Retype only the lines at the head of the records, first through the one with "permits (fx (st", exactly as written.

> [GIVEN DATA]:
*** Begin section ***

(** When the actor has stopped, whatever stopped it, nothing is left
    behind: every accepted publication has been answered, all permits are
    back, and all bytes but those of the blind publications still in the pump. *)
Theorem stopped_publisher_is_clean s :
  reach s -> sequence (ac (st s)) < U64_MAX -> alive s = false ->
  (resolved (fx (st s))).*1 ≡ₚ seq 0 (length (accepted s)) /\ owned s = [] /\
  permits (fx (st s)) = capacity /\ budget (fx (st s)) = blind_bytes s.
Proof.
  intros Hr Hlt Ha. pose proof (reach_inv s Hr Hlt) as Hi.
  destruct (si_dead s Hi Ha) as ([H1 _ [_ H3] [_ H4] _ _ _ _] & Hh & Hc).
  assert (owned s = []) as Eo by (unfold owned; by rewrite Hh, Hc).
  unfold views in *. rewrite Hh in *. simpl in *. rewrite (si_fresh s Hi) in H1.
  split; [done|]. split; [done|]. split; [lia|]. rewrite H4. apply Z.add_0_r.
Qed.

(** C26. A running publisher never strands a publication: while it is ready
    nothing waits for replay, each publication on the wire has a pending write
    and each one in the ledger has a pending confirmation of its generation;
    while it is suspended, everything waits for replay. *)
Theorem held_publications_progress s :
  reach s -> sequence (ac (st s)) < U64_MAX -> alive s = true ->
  let a := ac (st s) in
  publish_in_flight a ≡ₚ (map_to_list (publishing a)).*1 /\
  confirmations a ≡ₚ (fun x => (x.1, if_generation x.2)) <$> map_to_list (ledger a) /\
  match phase a with
  | PReady => replay a = [] /\ is_Some (channel a)
  | PSuspended => publishing a = ∅ /\ ledger a = ∅
  | PFailedPermanent => held a = []
  end.
Proof.
  intros Hr Hlt Ha. destruct (si_alive s (reach_inv s Hr Hlt) Ha) as [[_ _ _ _ H5 H6] Hp _].
  cbn zeta. rewrite app_nil_r in H5, H6. split; [done|]. split; [exact H6|].
  unfold phase_ok in Hp. destruct (phase _); [done|by destruct Hp as (_ & ?)|].
  destruct Hp as (E1 & E2 & E3). unfold held, publishing_values, ledger_values.
  by rewrite E1, E2, E3, !map_to_list_empty.
Qed.

Lemma route_deadline_irrelevant r r' m w :
  identity_of w r = identity_of w r' ->
  DelayRouting.route_transport_request sha256 r delay_strategy m =
  DelayRouting.route_transport_request sha256 r' delay_strategy m.
Proof. destruct r, r'. intros [= -> -> ->]. done. Qed.

Lemma accepted_unique s w b b' :
  sys_inv s -> (w, b) ∈ accepted s -> (w, b') ∈ accepted s -> b = b'.
Proof.
  intros Hi. apply NoDup_fst_functional. rewrite (si_fresh s Hi). apply NoDup_seq.
Qed.


(** C7. No outcome is made up: a publication reported as published was
    written to a channel, is reported under its own message id and, when
    confirms are enabled, was acknowledged by the broker without a return
    (confirmed) or returned with exactly the reported reply (returned). *)
Theorem outcomes_are_justified s w o :
  reach s -> sequence (ac (st s)) < U64_MAX ->
  (w, Ok o) ∈ resolved (fx (st s)) ->
  (exists ch q, (ch, w, q) ∈ wire (fx (st s))) /\
  (exists body, (w, body) ∈ accepted s /\ outcome_id o = mp_message_id body.2) /\
  (enables_confirms config = true ->
   exists c, (w, CCompleted (Ok c)) ∈ receipts (fx (st s)) /\ verdict c o).
Proof.
  intros Hr Hlt Hin. destruct (sys_inv_owns s (reach_inv s Hr Hlt)) as [_ _ _ _ _ _ _ Hj].
  rewrite Forall_forall in Hj. exact (Hj _ Hin).
Qed.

*** End section ***

> [SOLUTION]:
(** When the actor has stopped, whatever stopped it, nothing is left
    behind: every accepted publication has been answered, all permits are
    back, and all bytes but those of the blind publications still in the pump. *)
Theorem stopped_publisher_is_clean s :
  reach s -> sequence (ac (st s)) < U64_MAX -> alive s = false ->
  (resolved (fx (st s))).*1 ≡ₚ seq 0 (length (accepted s)) /\ owned s = [] /\
  permits (fx (st s)) = capacity /\ budget (fx (st s)) = blind_bytes s.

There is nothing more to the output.